Reconocimiento, redistribución y participación popular: por una política judicial integradora.

Texto sobre a Marcha da Maconha

“O DPMOV é um grupo de Defensores Públicos do Estado do Rio de Janeiro que conta com mais de cinquenta integrantes. Dentre outros objetivos, afirmamos práticas emancipatórias e que tenham por objetivo tornar pessoas e comunidades historicamente oprimidas em sujeitos de sua própria consciência, vida e direitos. Negamos práticas arbitrárias, preconceituosas e excludentes, dentro e fora de nossa instituição.

Temos consciência que dentre os fundamentos da Marcha da Maconha está a denúncia do crescente processo de criminalização da pobreza e de controle violento das populações etiquetadas de perigosas. Temos também consciência de que este processo é envolto numa cortina de fumaça e difundido como solução para a criminalidade. É a simplificação de um problema profundamente complexo e que não se resolve com a superficialidade do recrudescimento de penas e de mais prisões.

Os Defensores Públicos que atuam na área criminal testemunham diariamente a perversidade do proibicionismo tal como configurado na atual lei de drogas, que dá ampla margem de discricionariedade para a polícia decidir quem é usuário e quem é traficante, com enorme inclinação para o aprisionamento arbitrário dos moradores de áreas periféricas tidas pelo senso comum como focos de criminalidade. Alguns relatos neste sentido podem ser encontrados no site do Banco de Injustiças (www.bancodeinjusticas.org.br) onde se pode constatar o drama de usuários que amargam longo período de prisão até que venham a ser judicialmente reconhecidos como tais, porque num primeiro momento a polícia os classificara como traficantes.

Por isso, o DPMOV soma-se às vozes antiproibicionistas amplificadas pela Marcha da Maconha. Dados empíricos demonstram não haver mais dúvidas do fracasso do proibicionismo. Não há mais dúvidas de que a guerra oxigenada pela proibição criminalizadora de determinadas condutas gera mais prejuízo e mais violência do que os malefícios inerentes ao consumo, abusivo ou não, de quaisquer drogas, lícitas ou ilícitas, mormente quando se trata de maconha. É preciso regulamentação responsável.

O sistema penal não pode e não deve estar a serviço de concepções morais ou religiosas, ainda que de caráter pretensamente humanitário, na medida em que a privacidade e a liberdade individual que não gere prejuízo a terceiros não podem ser objeto de repressão penal. É problema afeto à saúde pública. Repudiamos a falaciosa “criminalização preventiva”.

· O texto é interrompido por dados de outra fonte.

(** * bitrix24-python-rest: the [Bitrix24] client of [bitrix24/bitrix24.py]

    A shallow embedding of the client class: the domain normaliser
    ([_prepare_domain]), the parameter encoder ([_prepare_params]), the
    method invoker ([_call_method]) and the three retrieval idioms
    ([callMethodIter], [callMethod], [callMethodList]), followed by the
    properties of the specification that were checked against them.

    Python objects are modelled by the type [value]; raising is modelled by
    the [Raise] constructor of [result]; the HTTP transport ([requests]) is
    modelled by a world holding the replies still to come and the trace of
    what the client did (requests sent, seconds slept). *)

From Stdlib Require Import ZArith List String Ascii Bool Lia DecimalString.
Import ListNotations.
Local Open Scope list_scope.
Local Open Scope string_scope.

(** ** Python values *)

(** The objects that reach the client: what a JSON reply decodes to
    ([None], [bool], [int], [str], [list], [dict]) and what a caller hands
    over as keyword arguments (the same, and tuples).  A [dict] keeps its
    insertion order, which the encoder observes, so it is an association
    list; its keys are the text [str(key)] of the Python keys (JSON object
    keys and keyword names are [str] already).  Floats are left out. *)
#[warnings="-register-all"]
Inductive value : Type :=
| VNone
| VBool (b : bool)
| VInt (z : Z)
| VStr (s : string)
| VList (l : list value)
| VTuple (l : list value)
| VDict (d : list (string * value)).

Definition dict := list (string * value).

(** Exceptions the client raises or lets through. *)
Inductive exn : Type :=
| PyException (msg : string)        (* [raise Exception(msg)] *)
| BitrixError (r : value)           (* [raise BitrixError(r)] *)
| UnboundLocalError (var : string)  (* a local read before assignment *)
| KeyError (k : value)
| TypeError
| ValueError
| AttributeError
| TransportError (name : string).   (* anything else [requests] raises *)

Inductive result (A : Type) : Type :=
| Ok (a : A)
| Raise (e : exn).
Arguments Ok {A} a.
Arguments Raise {A} e.

Definition bind_result {A B} (r : result A) (k : A -> result B) : result B :=
  match r with
  | Ok a => k a
  | Raise e => Raise e
  end.

(** *** Text of a value: [str(v)], which is what ["{0}".format(v)] inserts *)

Definition str_of_Z (z : Z) : string := NilZero.string_of_int (Z.to_int z).
Definition str_of_nat (n : nat) : string := str_of_Z (Z.of_nat n).

Fixpoint has_char (c : ascii) (s : string) : bool :=
  match s with
  | EmptyString => false
  | String a s' => Ascii.eqb a c || has_char c s'
  end.

Definition hex_digit (n : N) : ascii :=
  ascii_of_N (if N.ltb n 10 then 48 + n else 87 + n).

Definition backslash : ascii := "092"%char.
Definition dquote : ascii := "034"%char.
Definition squote : ascii := "039"%char.

Definition escaped (c : ascii) : string := String backslash (String c "").

(** One character of [repr] of a [str] quoted with [q].  Bytes from 0x80
    are kept: they encode printable text here. *)
Definition repr_char (q : ascii) (c : ascii) : string :=
  let n := N_of_ascii c in
  if Ascii.eqb c backslash then escaped backslash
  else if Ascii.eqb c q then escaped q
  else if N.eqb n 9 then escaped "t"
  else if N.eqb n 10 then escaped "n"
  else if N.eqb n 13 then escaped "r"
  else if N.ltb n 32 || N.eqb n 127
       then String backslash
              (String "x" (String (hex_digit (n / 16)) (String (hex_digit (n mod 16)) "")))
  else String c "".

Fixpoint repr_chars (q : ascii) (s : string) : string :=
  match s with
  | EmptyString => ""
  | String c s' => repr_char q c ++ repr_chars q s'
  end.

(** [repr] of a [str]: single quotes, unless the text has a single quote
    and no double quote. *)
Definition repr_str (s : string) : string :=
  let q := if has_char squote s && negb (has_char dquote s) then dquote else squote in
  String q (repr_chars q s ++ String q "").

Fixpoint py_repr (v : value) : string :=
  match v with
  | VNone => "None"
  | VBool true => "True"
  | VBool false => "False"
  | VInt z => str_of_Z z
  | VStr s => repr_str s
  | VList l => "[" ++ String.concat ", " (map py_repr l) ++ "]"
  | VTuple l =>
      match l with
      | [x] => "(" ++ py_repr x ++ ",)"
      | _ => "(" ++ String.concat ", " (map py_repr l) ++ ")"
      end
  | VDict d =>
      "{" ++ String.concat ", " (map (fun kv => repr_str (fst kv) ++ ": " ++ py_repr (snd kv)) d) ++ "}"
  end.

Definition py_str (v : value) : string :=
  match v with
  | VStr s => s
  | _ => py_repr v
  end.

(** *** Truth value, containers, operators *)

(** [bool(v)], as [if v:] and [a or b] use it. *)
Definition truthy (v : value) : bool :=
  match v with
  | VNone => false
  | VBool b => b
  | VInt z => negb (Z.eqb z 0)
  | VStr s => negb (String.eqb s "")
  | VList l | VTuple l => match l with [] => false | _ => true end
  | VDict d => match d with [] => false | _ => true end
  end.

(** [a or b] *)
Definition py_or (a b : value) : value := if truthy a then a else b.

(** [bool] is a subclass of [int]. *)
Definition as_int (v : value) : option Z :=
  match v with
  | VInt z => Some z
  | VBool b => Some (if b then 1 else 0)%Z
  | _ => None
  end.

Fixpoint dict_get (d : dict) (k : string) : option value :=
  match d with
  | [] => None
  | (k', v) :: rest => if String.eqb k' k then Some v else dict_get rest k
  end.

Definition dict_has (d : dict) (k : string) : bool :=
  match dict_get d k with Some _ => true | None => false end.

(** [d[k] = v]: a key already present keeps its place. *)
Fixpoint dict_set (d : dict) (k : string) (v : value) : dict :=
  match d with
  | [] => [(k, v)]
  | (k', v') :: rest =>
      if String.eqb k' k then (k', v) :: rest else (k', v') :: dict_set rest k v
  end.

(** [d.update(other)] *)
Definition dict_update (d other : dict) : dict :=
  fold_left (fun acc kv => dict_set acc (fst kv) (snd kv)) other d.

(** [a in b] on two [str]: [a] occurs in [b]. *)
Fixpoint is_substring (a b : string) : bool :=
  String.prefix a b ||
  match b with
  | EmptyString => false
  | String _ b' => is_substring a b'
  end.

(** [a == b] *)
Fixpoint py_eq (a b : value) {struct a} : bool :=
  match a, b with
  | VNone, VNone => true
  | VBool x, VBool y => Bool.eqb x y
  | VBool x, VInt y => Z.eqb (if x then 1 else 0) y
  | VInt x, VBool y => Z.eqb x (if y then 1 else 0)
  | VInt x, VInt y => Z.eqb x y
  | VStr s, VStr t => String.eqb s t
  | VList l, VList m | VTuple l, VTuple m =>
      (fix all2 (l m : list value) : bool :=
         match l, m with
         | [], [] => true
         | x :: l', y :: m' => py_eq x y && all2 l' m'
         | _, _ => false
         end) l m
  | VDict d, VDict e =>
      Nat.eqb (List.length d) (List.length e) &&
      (fix sub (d : dict) : bool :=
         match d with
         | [] => true
         | (k, v) :: d' =>
             match dict_get e k with
             | Some v' => py_eq v v'
             | None => false
             end && sub d'
         end) d
  | _, _ => false
  end.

Sustentamos a necessidade de implementação de políticas públicas urgentes e alternativas ao paradigma bélico atualmente vigente. Uma nova visão sobre o problema se faz necessária. Definitivamente, a maconha e as demais drogas tornadas ilícitas não são causa da violência que atinge a sociedade, usuários ou não dessas substâncias. A violência que a todos afeta, em grande parte, é fruto de um proibicionismo inflexível e esfarrapado que a Marcha da Maconha contribui para superar quando chama a atenção para o problema, valendo-se do direito constitucional e legítimo de reunião e de livre manifestação do pensamento, direitos estes garantidos por recentes decisões do Supremo Tribunal Federal.

É preciso alertar, no entanto, que é ainda crime o uso de maconha, razão pela qual o DPMOV endossa as orientações da organização para não fumar maconha na marcha, a fim de evitar motivos de intervenção do policiamento ostensivo que está presente para garantir a segurança de todos os que acreditam numa nova e inteligente política de drogas no Brasil. Por fim, sufragamos com entusiasmo o pleito da Marcha da Maconha no sentido de que seja julgado pelo STF o Recurso Extraordinário n.º 635659 que pode, a exemplo do que ocorreu na Argentina e em outros países, descriminalizar o consumo de maconha no Brasil. É o ponto de vista dos Defensores Públicos em Movimento. Obrigado pelo espaço.